Below is a listing. Set down exactly the lines from the one containing "shut_meter_provider : string -> D -> D;" through the one containing "open_manager : bool", both ends included, and leave out the rest.

:: Supplied records ::

++++++++

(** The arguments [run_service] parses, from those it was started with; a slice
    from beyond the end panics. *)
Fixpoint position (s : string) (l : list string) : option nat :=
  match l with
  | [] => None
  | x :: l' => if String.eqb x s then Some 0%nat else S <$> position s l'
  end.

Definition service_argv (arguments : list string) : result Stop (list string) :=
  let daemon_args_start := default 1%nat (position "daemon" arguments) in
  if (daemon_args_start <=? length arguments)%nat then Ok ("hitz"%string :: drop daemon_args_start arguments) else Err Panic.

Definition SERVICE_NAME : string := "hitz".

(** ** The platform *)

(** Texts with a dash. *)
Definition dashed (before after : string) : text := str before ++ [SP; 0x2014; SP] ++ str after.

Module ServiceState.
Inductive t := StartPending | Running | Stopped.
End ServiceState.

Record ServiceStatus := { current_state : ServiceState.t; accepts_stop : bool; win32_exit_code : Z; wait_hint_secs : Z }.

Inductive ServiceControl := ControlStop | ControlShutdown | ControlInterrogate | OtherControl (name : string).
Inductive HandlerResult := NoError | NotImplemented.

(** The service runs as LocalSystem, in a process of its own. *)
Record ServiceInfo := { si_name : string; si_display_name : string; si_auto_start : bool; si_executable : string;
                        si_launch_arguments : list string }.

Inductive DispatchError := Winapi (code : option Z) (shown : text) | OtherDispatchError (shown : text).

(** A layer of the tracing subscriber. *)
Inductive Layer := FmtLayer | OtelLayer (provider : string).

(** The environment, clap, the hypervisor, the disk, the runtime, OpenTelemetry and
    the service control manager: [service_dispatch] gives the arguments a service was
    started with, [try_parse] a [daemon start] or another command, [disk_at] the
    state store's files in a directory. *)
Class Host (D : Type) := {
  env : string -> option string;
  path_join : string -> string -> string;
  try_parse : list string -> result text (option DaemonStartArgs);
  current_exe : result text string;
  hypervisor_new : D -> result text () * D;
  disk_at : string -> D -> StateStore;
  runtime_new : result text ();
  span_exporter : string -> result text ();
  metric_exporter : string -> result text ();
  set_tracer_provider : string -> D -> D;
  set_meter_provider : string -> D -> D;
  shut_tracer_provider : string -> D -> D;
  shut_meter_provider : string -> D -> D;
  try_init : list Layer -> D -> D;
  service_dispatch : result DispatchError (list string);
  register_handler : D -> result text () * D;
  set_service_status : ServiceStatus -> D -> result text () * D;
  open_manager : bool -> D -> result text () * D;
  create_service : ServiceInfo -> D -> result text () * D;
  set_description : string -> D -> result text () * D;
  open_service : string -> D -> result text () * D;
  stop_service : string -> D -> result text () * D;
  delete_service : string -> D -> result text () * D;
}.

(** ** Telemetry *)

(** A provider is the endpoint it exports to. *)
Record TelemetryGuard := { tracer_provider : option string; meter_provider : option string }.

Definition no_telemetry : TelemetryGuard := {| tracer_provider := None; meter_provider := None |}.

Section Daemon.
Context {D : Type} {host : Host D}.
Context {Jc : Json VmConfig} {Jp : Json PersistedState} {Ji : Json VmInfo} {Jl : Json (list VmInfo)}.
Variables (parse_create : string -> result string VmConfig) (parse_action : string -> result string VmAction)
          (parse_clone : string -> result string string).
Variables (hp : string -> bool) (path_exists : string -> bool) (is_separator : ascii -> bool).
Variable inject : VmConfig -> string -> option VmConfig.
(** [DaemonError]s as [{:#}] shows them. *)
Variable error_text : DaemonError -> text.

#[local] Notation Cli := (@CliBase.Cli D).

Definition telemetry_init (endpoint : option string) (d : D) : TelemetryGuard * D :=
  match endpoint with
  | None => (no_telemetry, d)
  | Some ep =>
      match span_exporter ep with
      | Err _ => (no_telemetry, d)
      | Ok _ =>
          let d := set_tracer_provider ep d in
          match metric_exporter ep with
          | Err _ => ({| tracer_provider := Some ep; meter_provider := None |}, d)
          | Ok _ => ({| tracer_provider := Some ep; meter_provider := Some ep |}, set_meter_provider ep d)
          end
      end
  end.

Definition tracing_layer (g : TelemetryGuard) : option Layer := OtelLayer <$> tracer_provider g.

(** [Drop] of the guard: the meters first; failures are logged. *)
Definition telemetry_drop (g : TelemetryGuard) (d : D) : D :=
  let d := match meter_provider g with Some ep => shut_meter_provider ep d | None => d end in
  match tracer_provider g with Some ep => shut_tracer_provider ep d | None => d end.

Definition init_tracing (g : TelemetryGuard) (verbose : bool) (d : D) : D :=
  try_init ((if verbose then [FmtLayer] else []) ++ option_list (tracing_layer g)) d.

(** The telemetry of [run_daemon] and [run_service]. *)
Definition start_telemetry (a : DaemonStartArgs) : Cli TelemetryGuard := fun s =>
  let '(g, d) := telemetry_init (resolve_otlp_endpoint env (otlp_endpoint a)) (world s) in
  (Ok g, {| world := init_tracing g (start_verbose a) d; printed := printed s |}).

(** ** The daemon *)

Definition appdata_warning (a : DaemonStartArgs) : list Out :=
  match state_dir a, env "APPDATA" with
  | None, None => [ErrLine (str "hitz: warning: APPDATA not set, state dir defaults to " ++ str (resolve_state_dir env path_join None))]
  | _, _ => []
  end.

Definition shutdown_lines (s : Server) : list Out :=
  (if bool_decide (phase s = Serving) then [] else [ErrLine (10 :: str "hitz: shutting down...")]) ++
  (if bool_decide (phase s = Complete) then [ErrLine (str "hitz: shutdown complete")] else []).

++++++++

:: Task result ::
  shut_meter_provider : string -> D -> D;
  try_init : list Layer -> D -> D;
  service_dispatch : result DispatchError (list string);
  register_handler : D -> result text () * D;
  set_service_status : ServiceStatus -> D -> result text () * D;
  open_manager : bool -> D -> result text () * D;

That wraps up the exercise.